Das muss man gehört haben - oder auch nicht!
Brian Wilsons Pop-Genius wird in "No Pier Pressure" duftig-plüschig verhunzt. Poppig ist auch "Culture of Volume" von East India Youth, während Drenge auf "Undertow" ihrem unbeugsamen Alternative Rock treu bleiben und der E-Gitarre huldigen - was heute kaum noch jemand tut.
East India Youth "Culture of Volume"
Jaja, das schwierige zweite Album. Diesem Fluch kann man eigentlich nur entgehen, wenn man alles ein bisschen anders macht. William Doyle und seine Band East India Youth gehörten nach ihrem Debüt im letzten Jahr zu den großen Hoffnungen in England. Kein Wunder, Techno, Pop und Dance gingen auf dieser Platte eine geradezu magische Verbindung ein. So und auf dieser neuen CD "Culture of volume" reichte dieses Konzept nicht mehr aus. William Doyle schlägt ein Kissen auf für den Elektro-Pop.

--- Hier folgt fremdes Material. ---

(** X9: a signal that no header names has no baseline, no volatility, and
    is triggered by no row. *)
Theorem unmapped_signal_absent (df : DataFrame) (s : signal) :
  wf_df df = true ->
  (forall h, In h (columns df) -> header_matches s h = false) ->
  exists df' rep,
    run df = Some (df', rep) /\
    dict_get (baselines rep) s = None /\
    dict_get (volatility rep) s = None /\
    forall i r, nth_error (rows df') i = Some r ->
      exists t,
        row_triggered df' (map_columns df) (baselines rep) r = Some t /\
        ~ In (signal_name s) t.
Proof.
  intros Hwf Hno. state_of df Hwf.
  assert (Hm : dict_get (map_columns df) s = None).
  { rewrite map_columns_get. unfold last_match.
    destruct (find (header_matches s) (rev (columns df))) as [c |] eqn:E;
      [| reflexivity].
    apply find_some in E. destruct E as [E1 E2]. apply in_rev in E1.
    rewrite (Hno c E1) in E2. discriminate. }
  assert (Hbl : dict_get (fst (expected_dicts df)) s = None).
  { rewrite expected_baseline_get, Hm. reflexivity. }
  split; [exact Hbl |]. split.
  - rewrite expected_volatility_get, Hm. reflexivity.
  - intros i r Hr. apply rows_coerced_nth in Hr. destruct Hr as [r0 [Hr0 ->]].
    rewrite (row_triggered_closed df _ i r0 Hwf Hr0).
    eexists. split; [reflexivity |].
    rewrite In_map_signal_name, In_triggered_signals.
    unfold satisfied. rewrite Hbl. discriminate.
Qed.


(** ** Further properties: the table after the run, and the baselines *)





Lemma dict_set_new {V : Type} (d : dict V) (k : signal) (v : V) :
  ~ In k (keys d) -> keys (dict_set d k v) = keys d ++ [k].
Proof.
  induction d as [| [k0 v0] d IH]; simpl; intros H.
  - reflexivity.
  - destruct (signal_eqb k0 k) eqn:E.
    + apply signal_eqb_eq in E. subst. exfalso. apply H. left. reflexivity.
    + simpl. rewrite IH; [reflexivity |]. intros Hin. apply H. right.
      exact Hin.
Qed.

Das was ich auf dem Debüt von East India Youth geliebt habe, die dystopischen, zerstreuten elektronischen Tanz-Klänge – das fehlt mir auf der neuen Platte ein wenig. Man bekommt dafür jetzt strukturierter Sounds, eben richtige Songs. Dennoch: Die Band genehmigt sich glücklicherweise noch genügend Dance- und Techno-Teppiche. Und deshalb sind die Songs auf "Culture of volume" kein gebräuchlicher lieblicher Elektropop, weil ihre Wurzeln im Club liegen. Sagen wir es so: Die Erforschung des Popsongs, mit den Mitteln des Techno.
Drenge "Undertow"
Allenthalben wird ja dieser Tage das Ende der elektronischen Gitarre ausgerufen. Und wenn man sich umschaut, von Nikki Minaj bis FKA Twigs und James Blake, die E-Gitarre hat nicht mehr viel zu melden und verkriecht sich in die Indie-Nische. Ein paar Unbeugsame machen dort aber munter weiter, als hätte es die letzten 40 Jahre nicht gegeben. Ich darf vorstellen: Drenge aus Sheffield. Ihr Album "Undertow".
Benannt haben sich Drenge nach dem dänischen Wort für Jungs. Mit großer Gitarrenwand kommen diese beiden Jungs schnörkellos gleich zur Sache. Ein zündelnder Hybrid aus Bluesrock, Metal und Gothic. Wenig Melodien, viel Wut – so wie es sein muss. Klingt natürlich um so interessanter, weil sich heute kaum eine englische Band mehr traut, so traditionell zu spielen. Für diesen Mut und ihre Aggression bewundere ich die Band. Und mehr braucht man zu Drenge eigentlich auch nicht sagen. Man kann sie hören, als heiße Erinnerung an die große Kraft der elektronischen Gitarre. Long live Rock!
Brian Wilson "No Pier Pressure"
Ja, Sie haben richtig gehört. Der Brian Wilson. Und zwar der echte. Mit neuen Songs. Seit zehn Jahren erlebt der Ex-Beach Boy einen kleinen späten Frühling und ringt sich im Alter von 72 Jahren noch mal ein Album ab. Und da tropft es ganz schön. Honig-klebriger Disney-Pop.
Ich habe Bauchschmerzen bei der ganzen Sache. Wilsons genialer Vokal-Stil wird hier in duftig-plüschigen Soft-Pop überführt. Ein wirklich merkwürdiges Hörerlebnis. Die sehnsüchtigen Melodien, denen man bei den Beach Boys ja tränenüberflutet hinterher lauschte, die schweben hier zwar als Geist durch alle Songs. Aber diese furchtbaren Arrangements und diese seifigen Produktion machen alles kaputt. Und da können die prominenten Gastsänger und die erstklassig besetzte Studioband leider auch nichts mehr retten.
Will sagen: Wilson Pop-Genius ist immer noch zu erkennen, aber er hat die falsche Verpackung bekommen. Wer auch immer der Bestimmer war auf dieser Platte "No pier pressure" – hätte er doch nur den ganzen Kitsch-Kram weggelassen! Ein Brian Wilson Vokal-Album – das wär’s gewesen. Schlimm und schade.